Man, this took forever.

Past #50 or so, things get a little arbitrary order-wise, but I think the top 30 are pretty solidly in the proper order. It seems to be largely RPGs, but plenty of shooters and adventure games and strategy games are represented too.

Many of these games, I’m fully aware, are flawed or even downright not that good but they’re games that for whatever reason I couldn’t stop playing until I’d fully explored them. There’s very little here from my earliest gaming experiences on an Apple II and an Atari. Temple of Apshai and some of the text adventures and not much else.
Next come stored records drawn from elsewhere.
(** ** Theorems about the parser *)

(** Parsing a text always ends, with a value or with a protocol error: the
    loop bounds of the model (the length of the remaining text) are never hit,
    whatever the text is. *)
Theorem strict_json_total (text : ustring) :
  (exists v, parseStrictJson text = Ok v) \/
  (exists e, parseStrictJson text = Err e /\ exn_name e = XModelInterface).
Proof.
  unfold parseStrictJson. destruct (_ <? _)%N; [right; by eexists|].
  pose proof (parse_spec strict MAX_MODEL_INTERFACE_JSON_DEPTH text) as H.
  destruct (parse_ _ _ text); eauto.
Qed.

(** An accepted text has at most 65535 UTF-8 bytes, and the value it denotes
    nests at most 128 containers, has only finite numbers and strings without
    unpaired surrogates, and objects whose keys are distinct. *)
Theorem strict_json_safe (text : ustring) (v : js) (Hok : parseStrictJson text = Ok v) :
  (byteLength text <= 65535)%N /\ good strict 128 v.
Proof.
  unfold parseStrictJson in Hok.
  destruct (N.ltb_spec MAX_MODEL_INTERFACE_MESSAGE_BYTES (byteLength text)) as [?|Hb]; [done|].
  pose proof (parse_spec strict MAX_MODEL_INTERFACE_JSON_DEPTH text) as H.
  by rewrite Hok in H.
Qed.

Definition sample_text : ustring := 0x7b%N :: 0x22%N :: $"a" ++ 0x22%N :: $":[1,-2e1,true]}".

Lemma strict_json_safe_witness :
  exists v, parseStrictJson sample_text = Ok v /\
    ((byteLength sample_text <= 65535)%N /\ good strict 128 v).
Proof.
  eexists. split; [vm_compute; reflexivity|].
  apply (strict_json_safe sample_text). vm_compute. reflexivity.
Defined.

Lemma strict_then_lenient text v : parseStrictJson text = Ok v -> JSON_parse text = Ok v.
Proof.
  unfold parseStrictJson. destruct (_ <? _)%N; [done|]. intros Hok.
  unfold JSON_parse. erewrite parse_approx; [done| |exact Hok]. lia.
Qed.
I did manage to find a place for the Star Wars arcade game, into which I plunked hundreds of quarters…and now that I think about it, I should’ve included Tempest and Defender as well but I don’t wanna change the numbers now.

That was a surprisingly fun exercise, even if I’m still thinking of things I should’ve had on, even with 100 games.